§ BRIEF:
Would you give the number of lines below in which the string "modify" appears? Nothing else is needed.

§ SOURCE MATERIAL:
(** One turn of the loop, for the rep [r] at index [i]. *)
Definition stats_step (i : Z) (r : rep) (a : acc) : acc :=
  let a1 :=
    match peakM r with
    | Some pk =>
        let '(bi, bv) :=
          if bestVal a <? pk then (i, pk) else (bestIdx a, bestVal a) in
        Acc bi bv (sumPeak a + pk) (S (nPeak a)) (sumWidth a) (nWidth a)
    | None => a
    end in
  match widthM r with
  | Some w =>
      Acc (bestIdx a1) (bestVal a1) (sumPeak a1) (nPeak a1)
          (sumWidth a1 + w) (S (nWidth a1))
  | None => a1
  end.

Fixpoint stats_loop (i : Z) (rs : list rep) (a : acc) : acc :=
  match rs with
  | [] => a
  | r :: rs' => stats_loop (i + 1) rs' (stats_step i r a)
  end.

(** The float of a counter. *)
Definition of_nat (n : nat) : float := JS.of_int false (Z.of_nat n).

(** What [renderStatsTable()] prints under the table. *)
Record summary := Summary {
  best : option (Z * float);      (* "Highest Peak: Rep bestIdx+1 (bestVal m)" *)
  avgPeak : option float;
  avgWidth : option float
}.

(** The reductions of [renderStatsTable()]; the HTML is left out. *)
Definition renderStatsTable (st : state) : summary :=
  let a := stats_loop 0 (trails st) acc0 in
  Summary
    (if (0 <=? bestIdx a)%Z then Some (bestIdx a, bestVal a) else None)
    (match nPeak a with O => None | _ => Some (sumPeak a / of_nat (nPeak a)) end)
    (match nWidth a with O => None | _ => Some (sumWidth a / of_nat (nWidth a)) end).

(** ** The scenario of the specification *)

Definition scenario_pts : calib_pts :=
  CalibPts (Some (Pt 100 400)) (Some (Pt 100 200))
           (Some (Pt 700 410)) (Some (Pt 700 205)).

Definition scenario0 : state := State scenario_pts None None [].
(** *** Reference resolver *)

Definition office_query_of (raw_result : RawResult.t) : office_query :=
  let office_query :=
    OfficeQuery "MD" (_clean_office (RawResult.office raw_result)) None in
  let office_query :=
    if bool_decide (oq_name office_query = "President")
    then OfficeQuery "US" (oq_name office_query) (oq_district office_query)
    else office_query in
  if bool_decide (oq_name office_query ∈ district_offices)
  then OfficeQuery (oq_state office_query) (oq_name office_query)
         (Some (_strip_leading_zeros (RawResult.district raw_result)))
  else office_query.

Definition _get_office (raw_result : RawResult.t) : M Office :=
  let office_query := office_query_of raw_result in
  let key := Office_make_key office_query in
  cache ← gets office_cache;
  match cache !! key with
  | Some office => mret office
  | None =>
      office ← lift (Office_objects_get office_query);
      if bool_decide (key = Office_key office) then
        _ ← modify (set_office_cache (<[key := office]> cache));
        mret office
      else raise AssertionError
  end.

Definition _get_party (raw_result : RawResult.t) (attr : RawResult.t → string)
  : M (option Party) :=
  let party := attr raw_result in
  if negb (Str.truthy party) then mret None
  else match _clean_party party with
       | None => mret None
       | Some clean_abbrev =>
           if negb (Str.truthy clean_abbrev) then mret None
           else
             cache ← gets party_cache;
             match cache !! clean_abbrev with
             | Some party => mret (Some party)
             | None =>
                 party ← lift (Party_objects_get clean_abbrev);
                 _ ← modify (set_party_cache (<[clean_abbrev := party]> cache));
                 mret (Some party)
             end
       end.

(** *** Loader queries *)

(** The filtered raw results, each with its position in the collection. *)
Definition get_raw_results_after_2000 : M (list (nat * RawResult.t)) :=
  rows ← gets RawResult_objects;
  mret (find_all after_2000 0 rows).

(** The test of the filter of [get_results_after_2000]. *)
Definition in_scope (election_ids : list string) (r : Result) : bool :=
  bool_decide (result_election_id r ∈ election_ids).

Definition get_results_after_2000 : M (list string * list Result) :=
  raws ← get_raw_results_after_2000;
  let election_ids := remove_dups ((λ ir, RawResult.election_id ir.2) <$> raws) in
  rows ← gets Result_objects;
  mret (election_ids, List.filter (in_scope election_ids) rows).

(** *** Entity field builders *)

Definition get_contest_fields (raw_result : RawResult.t) : M Contest :=
  let primary_type :=
    if negb (Str.truthy (RawResult.primary_type raw_result)) then None
    else Some (RawResult.primary_type raw_result) in
  office ← _get_office raw_result;
  primary_party ← _get_party raw_result RawResult.primary_party;
  mret {| contest_source := Some (RawResult.source raw_result);
          contest_election_id := RawResult.election_id raw_result;
          contest_state := RawResult.state raw_result;
          contest_start_date := RawResult.start_date raw_result;
          contest_end_date := RawResult.end_date raw_result;
          contest_election_type := RawResult.election_type raw_result;
          contest_primary_type := primary_type;
          contest_result_type := RawResult.result_type raw_result;
          contest_special := RawResult.special raw_result;
          contest_office := office;
          contest_primary_party := primary_party;
          contest_created := None;
          contest_updated := None |}.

§ WRITTEN ANSWER:
2